Abstract Abatacept 1
We performed a first-in-disease trial of in vivo CD28:CD80/86 costimulation blockade with abatacept for acute graft-versus-host disease (aGVHD) prevention during unrelated-donor hematopoietic cell transplantation (HCT). All patients received cyclosporine/methotrexate plus 4 doses of abatacept (10 mg/kg/dose) on days -1, +5, +14, +28 post-HCT. The feasibility of adding abatacept, its pharmacokinetics, pharmacodynamics, and its impact on aGVHD, infection, relapse, and transplantation-related mortality (TRM) were assessed. All patients received the planned abatacept doses, and no infusion reactions were noted. Compared with a cohort of patients not receiving abatacept (the StdRx cohort), patients enrolled in the study (the ABA cohort) demonstrated significant inhibition of early CD4(+) T cell proliferation and activation, affecting predominantly the effector memory (Tem) subpopulation, with 7- and 10-fold fewer proliferating and activated CD4(+) Tem cells, respectively, at day+28 in the ABA cohort compared with the StdRx cohort (P < .01). The ABA patients demonstrated a low rate of aGVHD, despite robust immune reconstitution, with 2 of 10 patients diagnosed with grade II-IV aGVHD before day +100, no deaths from infection, no day +100 TRM, and with 7 of 10 evaluable patients surviving (median follow-up, 16 months). These results suggest that costimulation blockade with abatacept can significantly affect CD4(+) T cell proliferation and activation post-transplantation, and may be an important adjunct to standard immunoprophylaxis for aGVHD in patients undergoing unrelated-donor HCT.

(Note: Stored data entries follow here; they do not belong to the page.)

Lemma sound_world d s dev : sound d dev → sound_device date_parse known d (on_device s dev).
Proof. intros [Hb Hl]. split_and!; [constructor|apply Hb|done]. Qed.

Lemma world_sound d w : sound_device date_parse known d w → sound d (device_of w).
Proof. intros (_ & Hb & Hl). split; [|done]. intros s k b Hk. by apply (Hb k b). Qed.

Lemma represents_insert d s devs a i w v :
  represents d (s, devs) a → sound_device date_parse known d w → server_at date_parse known d (stored (srv w)) v →
  represents d (srv w, <[i := device_of w]> devs) (v, <[i := vers date_parse d (local w)]> a.2).
Proof.
  intros (_ & Hs & Ea) Hw Hv. split_and!; [done|apply Forall_insert; [done|by apply world_sound]|].
  cbn. rewrite Ea. cbn. by rewrite list_fmap_insert.
Qed.

(** The code refines the replicas. *)
Lemma sync_all_gossip d steps st a st' log :
  sync_all d steps st = (st', log) → represents d st a → Forall (λ e, units_ok e.2) steps →
  (d = Assets → hydrate_closed) → (d = Canvas ∨ d = Assets) ∨ Forall (λ e, e.2 = true) log →
  ∃ a', gossip a log a' ∧ represents d st' a'.
Proof.
  revert st a st' log. induction steps as [|[i now] steps IH]; intros [s devs] a st' log E Ha Hn Hknown Hd; cbn [sync_all] in E.
  { injection E as <- <-. exists a. split; [constructor|done]. }
  apply Forall_cons_1 in Hn as [Hnow Hn]. cbn [fst snd] in E. destruct (devs !! i) as [dev|] eqn:Ei; [|by eapply IH].
  destruct (syncDomain _ _ _ _ _) as [w r] eqn:Ew.
  destruct (sync_all d steps (srv w, <[i := device_of w]> devs)) as [st1 log1] eqn:E1. injection E as <- <-.
  pose proof Ha as (Hserver & Hs & Eq). destruct a as [v vs]. cbn [fst snd] in *.
  assert (sound d dev) as Hdev by (by eapply Forall_lookup in Hs).
  assert (vs !! i = Some (vers date_parse d (dev_local dev))) as Hi by (by rewrite Eq, list_lookup_fmap, Ei).
  destruct (sync_outcome date_parse now finish_order Hnow Hfinish known (opts d) _ _ _ v Ew (opts_applies d Hknown)
    (sound_world d s dev Hdev) Hserver) as [Hok Hfail]. cbn [local on_device o_key options] in Hok, Hfail.
  destruct r as [e|res].
  - destruct Hd as [Hd|Hd]; [|by apply Forall_cons_1 in Hd as [? _]].
    destruct (Hfail (opts_never_refuses d Hd)) as (Hw & Hu & Hv).
    assert (∃ v', kept_or (vjoin (vers date_parse d (dev_local dev)) v) v v' ∧ server_at date_parse known d (stored (srv w)) v')
      as (v' & Hk & Hv') by (destruct Hv; eexists; (split; [|eassumption]); unfold kept_or; auto).
    edestruct IH as (a' & Hg & Ha'); [exact E1|by apply (represents_insert d s devs (v, vs) i w v')|done|done|by left|].
    exists a'. split; [|done]. eapply gossip_fail; [done|exact Hk|exact Hu|exact Hg].
  - destruct (Hok res eq_refl) as (Hw & Hu & Hv & _).
    edestruct IH as (a' & Hg & Ha'); [exact E1|by eapply (represents_insert d s devs (v, vs) i w)|done|done| |].
    { destruct Hd as [Hd|Hd]; [by left|right]. by apply Forall_cons_1 in Hd as [_ Hd]. }
    exists a'. split; [|done]. rewrite Hu in Hg. eapply gossip_ok; [done|exact Hg].
Qed.
End options.

(** * Two rounds *)

Lemma converged {S : Type} `{!Webdav S} (date_parse : jstr → num)
    (finish_order : ∀ A : Type, list A → list A) (object_url : World (S := S) → jstr → option jstr)
    (refused : jsval → bool) (known : jsval → Prop) (d : DomainKey) (steps1 steps2 : list (nat * jstr))
    (s : S) (devs : list Device) (st1 st' : S * list Device) (log1 log2 : list (nat * bool)) (v : gmap jstr Z) :
  (∀ A (l : list A), finish_order A l ≡ₚ l) →
  (∀ w k u, object_url w k = Some u → units_ok u) →
  (d = Assets → hydrate_closed object_url known) →
  Forall (λ e, units_ok e.2) (steps1 ++ steps2) →
  server_at date_parse known d (stored s) v → Forall (sound (S := S) date_parse known d) devs →
  sync_all date_parse finish_order object_url refused d steps1 (s, devs) = (st1, log1) →
  sync_all date_parse finish_order object_url refused d steps2 st1 = (st', log2) →
  (d = Canvas ∨ d = Assets) ∨ Forall (λ e, e.2 = true) (log1 ++ log2) →
  round (length devs) log1 → round (length devs) log2 →
  let all := everything (v, vers date_parse d ∘ dev_local <$> devs) in
  server_at date_parse known d (stored st'.1) all ∧ length st'.2 = length devs
  ∧ Forall (λ dev, sound (S := S) date_parse known d dev ∧ vers date_parse d (dev_local dev) = all) st'.2.
Proof.
  intros Hf Hu Hk [Hs1 Hs2]%Forall_app Hserver Hdev E1 E2 Hd R1 R2 all.
  assert (represents date_parse known d (s, devs) (v, vers date_parse d ∘ dev_local <$> devs)) as Ha by done.
  rewrite Forall_app in Hd.
  edestruct (sync_all_gossip date_parse finish_order Hf object_url Hu refused known d steps1) as (a1 & G1 & Ha1);
    [exact E1|exact Ha|done..|tauto|].
  edestruct (sync_all_gossip date_parse finish_order Hf object_url Hu refused known d steps2) as (a2 & G2 & Ha2);
    [exact E2|exact Ha1|done..|tauto|].
  assert (length (vers date_parse d ∘ dev_local <$> devs) = length devs) as Hlen by apply length_fmap.
  edestruct (gossip_converges (v, vers date_parse d ∘ dev_local <$> devs)) as [Hv Hvs];
    [eapply gossip_trans; [exact G1|exact G2]|cbn; by rewrite Hlen..|]. fold all in Hv, Hvs.
  destruct Ha2 as (Hserver' & Hdev' & Evs). rewrite Hv in Hserver'. split_and!; [done| |].
  - destruct (gossip_grows _ _ _ G1) as [_ L1], (gossip_grows _ _ _ G2) as [_ L2].
    apply Forall2_length in L1, L2. cbn in L1. rewrite Hlen in L1. rewrite Evs, length_fmap in L2. congruence.
  - rewrite Evs in Hvs. apply Forall_fmap in Hvs. by apply Forall_and.
Qed.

Abatacept Combined With a Calcineurin Inhibitor and Methotrexate for Graft Versus Host Disease Prophylaxis: A Randomized Controlled Trial”, is a multicenter phase II trial for patients with hematologic malignancies undergoing hematopoietic stem cell transplant. The primary objective of the study is to determine whether the addition of abatacept combined with standard immunoprophylaxis will reduce the incidence of severe acute graft-versus-host disease (aGVHD). aGVHD is a common complication of transplant and is associated with significant morbidity and mortality. aGVHD is caused by the T cells from the donor (graft) attacking the patient (host) and causing damage to tissues. Abatacept works by preventing T cells from becoming activated and will, hopefully, prevent the tissue damage from occurring. The Abatacept clinical trial completed enrollment, enrolling 186 patients at 14 centers across the US and Canada.

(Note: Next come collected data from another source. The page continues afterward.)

(** * Convergence *)

(** C9: Devices that synchronise a domain with one server, one after the other and
    never two at once, agree: once every device has succeeded in two rounds, each of
    them and the server hold the latest version of every item that any of them had at
    the start.  For the projects and the assets, attempts in between may fail at any
    request, in any order of the media transfers; for the logs of the workbenches no
    attempt may fail.  Nobody edits meanwhile, items have dates and distinct
    identifiers, and the manifest at the start is one of this application.  *)
Theorem devices_converge {S : Type} `{!Webdav S} (date_parse : jstr → num)
    (finish_order : ∀ A : Type, list A → list A) (object_url : World (S := S) → jstr → option jstr)
    (refused : jsval → bool) (known : jsval → Prop) (d : DomainKey) (steps1 steps2 : list (nat * jstr))
    (s : S) (devs : list Device) (st1 st' : S * list Device) (log1 log2 : list (nat * bool)) (v : gmap jstr Z) :
  (∀ A (l : list A), finish_order A l ≡ₚ l) →
  (∀ w k u, object_url w k = Some u → units_ok u) →
  (d = Assets → hydrate_closed object_url known) →
  Forall (λ e, units_ok e.2) (steps1 ++ steps2) →
  server_at date_parse known d (stored s) v → Forall (sound (S := S) date_parse known d) devs →
  sync_all date_parse finish_order object_url refused d steps1 (s, devs) = (st1, log1) →
  sync_all date_parse finish_order object_url refused d steps2 st1 = (st', log2) →
  (d = Canvas ∨ d = Assets) ∨ Forall (λ e, e.2 = true) (log1 ++ log2) →
  round (length devs) log1 → round (length devs) log2 →
  let all := everything (v, vers date_parse d ∘ dev_local <$> devs) in
  server_at date_parse known d (stored st'.1) all ∧ length st'.2 = length devs
  ∧ Forall (λ dev, sound (S := S) date_parse known d dev ∧ vers date_parse d (dev_local dev) = all) st'.2.
Proof. apply converged. Qed.

Lemma devices_converge_witness :
  let all := everything (∅, vers Sample.date_parse Canvas ∘ dev_local <$> Sample.devices) in
  all = {[js "a" := 10%Z; js "b" := 7%Z]} ∧ server_at Sample.date_parse Sample.any Canvas (stored Sample.second_round.1.1) all.
Proof.
  intros all. split; [by vm_compute|].
  eapply (devices_converge Sample.date_parse Sample.in_order Sample.no_url Sample.accepted Sample.any Canvas Sample.steps Sample.steps);
    [done|done|done|apply (bool_decide_unpack _); by vm_compute|apply SampleFacts.empty_vacant|apply SampleFacts.any_sound
    |apply surjective_pairing|apply surjective_pairing|left; by left|apply SampleFacts.both_succeed..]; by vm_compute.
Defined.

(** ** Contents *)

(** Items that are told apart by their identifier and time *)
Definition coherent (date_parse : jstr → num) (tk : jstr) (known : jsval → Prop) : Prop :=
  ∀ x y, known x → known y → item_id x = item_id y → T date_parse tk x = T date_parse tk y → x = y.

Lemma NoDup_fmap_elem {A B} (f : A → B) (l : list A) x y :
  NoDup (f <$> l) → x ∈ l → y ∈ l → f x = f y → x = y.
Proof.
  intros Hnd [i Hi]%list_elem_of_lookup_1 [j Hj]%list_elem_of_lookup_1 E.
  assert (i = j) as ->; [|congruence]. eapply NoDup_lookup; [exact Hnd|..]; rewrite list_lookup_fmap.
  - by rewrite Hi.
  - by rewrite Hj, E.
Qed.

Lemma same_versions_items date_parse tk known (l l' : list jsval) :
  coherent date_parse tk known → Forall known l → Forall known l' →
  Forall (λ x, truthy (item_id x) = true) l →
  NoDup (item_id <$> l) → versions date_parse tk l = versions date_parse tk l' → ∀ x, x ∈ l → x ∈ l'.
Proof.
  intros Hc Hl Hl' Ht Hnd E x Hx.
  assert (truthy (item_id x) = true) as Hid by (by eapply Forall_forall in Ht).
  assert (versions date_parse tk l !! item_id x = Some (T date_parse tk x)) as Hv.
  { apply (versions_Some _ _ _ _ _ Hid). split; [by exists x|]. intros y Hy Ey.
    destruct (NoDup_fmap_elem item_id l x y Hnd Hx Hy (eq_sym Ey)). lia. }
  rewrite E in Hv. apply (versions_Some _ _ _ _ _ Hid) in Hv as [(y & Hy & Ey & ET) _].
  assert (x = y) as ->; [|done]. apply Hc; [by eapply Forall_forall in Hl|by eapply Forall_forall in Hl'|done..].
Qed.

(** C11: After the two rounds, with attempts that may fail in between but never two
    devices at once and no edits meanwhile, all devices show the same projects, provided
    that every project has an identifier and no two different versions of a project
    carry the same time: then the lists of any two devices are the same up to order.
    With versions of the same time each device keeps its own, and they do not agree.  *)
Theorem canvas_devices_agree {S : Type} `{!Webdav S} (date_parse : jstr → num)
    (finish_order : ∀ A : Type, list A → list A) (object_url : World (S := S) → jstr → option jstr)
    (refused : jsval → bool) (known : jsval → Prop) (steps1 steps2 : list (nat * jstr))
    (s : S) (devs : list Device) (st1 st' : S * list Device) (log1 log2 : list (nat * bool)) (v : gmap jstr Z) :
  (∀ A (l : list A), finish_order A l ≡ₚ l) →
  (∀ w k u, object_url w k = Some u → units_ok u) →
  coherent date_parse (domain_time Canvas) known → (∀ x, known x → truthy (item_id x) = true) →
  Forall (λ e, units_ok e.2) (steps1 ++ steps2) →
  server_at date_parse known Canvas (stored s) v → Forall (sound (S := S) date_parse known Canvas) devs →
  sync_all date_parse finish_order object_url refused Canvas steps1 (s, devs) = (st1, log1) →
  sync_all date_parse finish_order object_url refused Canvas steps2 st1 = (st', log2) →
  round (length devs) log1 → round (length devs) log2 →
  ∀ dev dev', dev ∈ st'.2 → dev' ∈ st'.2 → dev_local dev ≡ₚ dev_local dev'.
Proof.
  intros Hf Hu Hc Hid Hs Hserver Hdev E1 E2 R1 R2 dev dev' Hin Hin'.
  edestruct (converged date_parse finish_order object_url refused known Canvas steps1 steps2) as (_ & _ & Hall);
    [exact Hf|exact Hu|done|exact Hs|exact Hserver|exact Hdev|exact E1|exact E2|left; by left|done..|].
  rewrite Forall_forall in Hall. destruct (Hall dev Hin) as [[_ (_ & Hnd & Hok)] Ev].
  destruct (Hall dev' Hin') as [[_ (_ & Hnd' & Hok')] Ev'].
  assert (∀ l, Forall (item_ok known Canvas) l → Forall known l ∧ Forall (λ x, truthy (item_id x) = true) l) as Hsplit.
  { intros l Hl. split; (eapply Forall_impl; [exact Hl|]); intros x (_ & _ & Hx); [done|by apply Hid]. }
  destruct (Hsplit _ Hok) as [Hk Ht], (Hsplit _ Hok') as [Hk' Ht'].
  apply NoDup_Permutation; [by eapply NoDup_fmap_1..|]. intros x. split.
  - eapply (same_versions_items date_parse (domain_time Canvas)); eauto. unfold vers in *. congruence.
  - eapply (same_versions_items date_parse (domain_time Canvas)); eauto. unfold vers in *. congruence.
Qed.

Lemma canvas_devices_agree_witness :
  ∃ dev dev', Sample.second_round.1.2 = [dev; dev'] ∧ dev_local dev ≡ₚ dev_local dev'.
Proof.
  assert (length Sample.second_round.1.2 = 2) as Hlen by (by vm_compute).
  enough (∀ dev dev', dev ∈ Sample.second_round.1.2 → dev' ∈ Sample.second_round.1.2 → dev_local dev ≡ₚ dev_local dev') as Hagree.
  { destruct Sample.second_round.1.2 as [|dev [|dev' [|]]]; try done. exists dev, dev'. split; [done|]. apply Hagree; set_solver. }
  eapply (canvas_devices_agree Sample.date_parse Sample.in_order Sample.no_url Sample.accepted (λ x, x ∈ Sample.projects)
    Sample.steps Sample.steps); [done|done| | |apply (bool_decide_unpack _); by vm_compute|apply SampleFacts.empty_vacant
    |apply SampleFacts.devices_sound; apply (bool_decide_unpack _); by vm_compute
    |apply surjective_pairing|apply surjective_pairing|apply SampleFacts.both_succeed; by vm_compute..].
  - assert (Forall (λ x, Forall (λ y, item_id x = item_id y →
      T Sample.date_parse (domain_time Canvas) x = T Sample.date_parse (domain_time Canvas) y → x = y) Sample.projects) Sample.projects) as Hc
      by (apply (bool_decide_unpack _); by vm_compute).
    intros x y Hx Hy. rewrite Forall_forall in Hc. specialize (Hc x Hx). cbn beta in Hc. rewrite Forall_forall in Hc. by apply Hc.
  - apply Forall_forall. apply (bool_decide_unpack _). by vm_compute.
Defined.

(** * One synchronisation *)

(** C10: A synchronisation of the projects or of the assets during which the user
    does not edit them ([quiet]), on a device whose items are plain, dated and with
    distinct identifiers, loses nothing: also when a request fails, the device and the
    server keep every item they had in the same or a later version, the manifest on the
    server is one of this application and lists only files that are there; when it
    succeeds both sides hold exactly the join, and so does the result.  *)
Theorem sync_loses_nothing {S : Type} `{!Webdav S} (date_parse : jstr → num) (now : jstr)
    (finish_order : ∀ A : Type, list A → list A) (object_url : World (S := S) → jstr → option jstr)
    (refused : jsval → bool) (known : jsval → Prop) (d : DomainKey) (w w' : World (S := S))
    (r : jstr + SyncDomainResult) (v : gmap jstr Z) :
  units_ok now → (∀ A (l : list A), finish_order A l ≡ₚ l) →
  (∀ w k u, object_url w k = Some u → units_ok u) →
  (d = Assets → hydrate_closed object_url known) → d = Canvas ∨ d = Assets →
  quiet w → wf_blobs w → wf_items date_parse known d (local w) → server_at date_parse known d (stored (srv w)) v →
  syncDomain date_parse now finish_order (options finish_order object_url refused d) w = (w', r) →
  let u := vers date_parse d (local w) in
  let u' := vers date_parse d (local w') in
  ∃ v', server_at date_parse known d (stored (srv w')) v' ∧ sound_device date_parse known d w'
    ∧ vle u u' ∧ vle v v' ∧ vle u' (vjoin u v) ∧ vle v' (vjoin u v)
    ∧ ∀ res, r = inr res → u' = vjoin u v ∧ v' = vjoin u v ∧ vers date_parse d (r_data res) = vjoin u v.
Proof.
  intros Hnow Hf Hu Hk Hd Hq Hb Hi Hv E u u'. assert (sound_device date_parse known d w) as Hw by done.
  pose proof (opts_applies date_parse finish_order Hf object_url Hu refused known d Hk) as Ho.
  destruct (sync_outcome date_parse now finish_order Hnow Hf known _ _ _ _ v E Ho Hw Hv) as [Hok Hany]. cbn [o_key options] in Hok, Hany.
  destruct r as [e|res].
  - destruct (Hany (opts_never_refuses finish_order object_url refused d Hd)) as (Hw' & Hu' & Hv').
    assert (vle u u' ∧ vle u' (vjoin u v)) as [H1 H2].
    { subst u'. destruct Hu' as [->| ->]; split; first [apply vle_l|reflexivity]. }
    destruct Hv' as [Hv'|Hv']; eexists; (split_and!; [exact Hv'|done|done| |done| |done]); first [apply vle_r|reflexivity].
  - destruct (Hok res eq_refl) as (Hw' & Hu' & Hv' & Hr). exists (vjoin u v). subst u'. rewrite Hu'.
    split_and!; [done|done|apply vle_l|apply vle_r|reflexivity|reflexivity|]. by intros res' [= <-].
Qed.

Lemma sync_loses_nothing_witness :
  let w := on_device (Sample.failing_after 2 Sample.first_round.1.1) Sample.first in
  let x := syncDomain Sample.date_parse (js "t2") Sample.in_order (options Sample.in_order Sample.no_url Sample.accepted Canvas) w in
  match x.2 with inl _ => true | inr _ => false end = true
  ∧ vle (vers Sample.date_parse Canvas (local w)) (vers Sample.date_parse Canvas (local x.1)).
Proof.
  intros w x. split; [by vm_compute|]. destruct SampleFacts.first_round_at as [v Hv].
  assert (sound_device Sample.date_parse Sample.any Canvas w) as (Hq & Hb & Hi).
  { apply sound_world. pose proof SampleFacts.any_sound as Hs. by apply Forall_cons_1 in Hs as [? _]. }
  edestruct (sync_loses_nothing Sample.date_parse (js "t2") Sample.in_order Sample.no_url Sample.accepted Sample.any Canvas w x.1 x.2 v)
    as (v' & _ & _ & Hle & _); [apply (bool_decide_unpack _); by vm_compute|done|done|done|by left|exact Hq|exact Hb|exact Hi|exact Hv
    |apply surjective_pairing|exact Hle].
Defined.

A Randomized Double-Blind Trial of Abatacept Extended Dosing Versus Abatacept Short-term dosing for Graft Versus Host Disease Prophylaxis: ABA3” is a multi-center, phase II trial for patients receiving transplants from 7 of 8 HLA matched donors. The primary objective of this trial is to determine whether an 8-dose regimen of abatacept will improve the rate of severe acute GVHD-free, severe chronic GVHD-free, relapse-free survival compared to a 4-dose regimen of abatacept after transplant.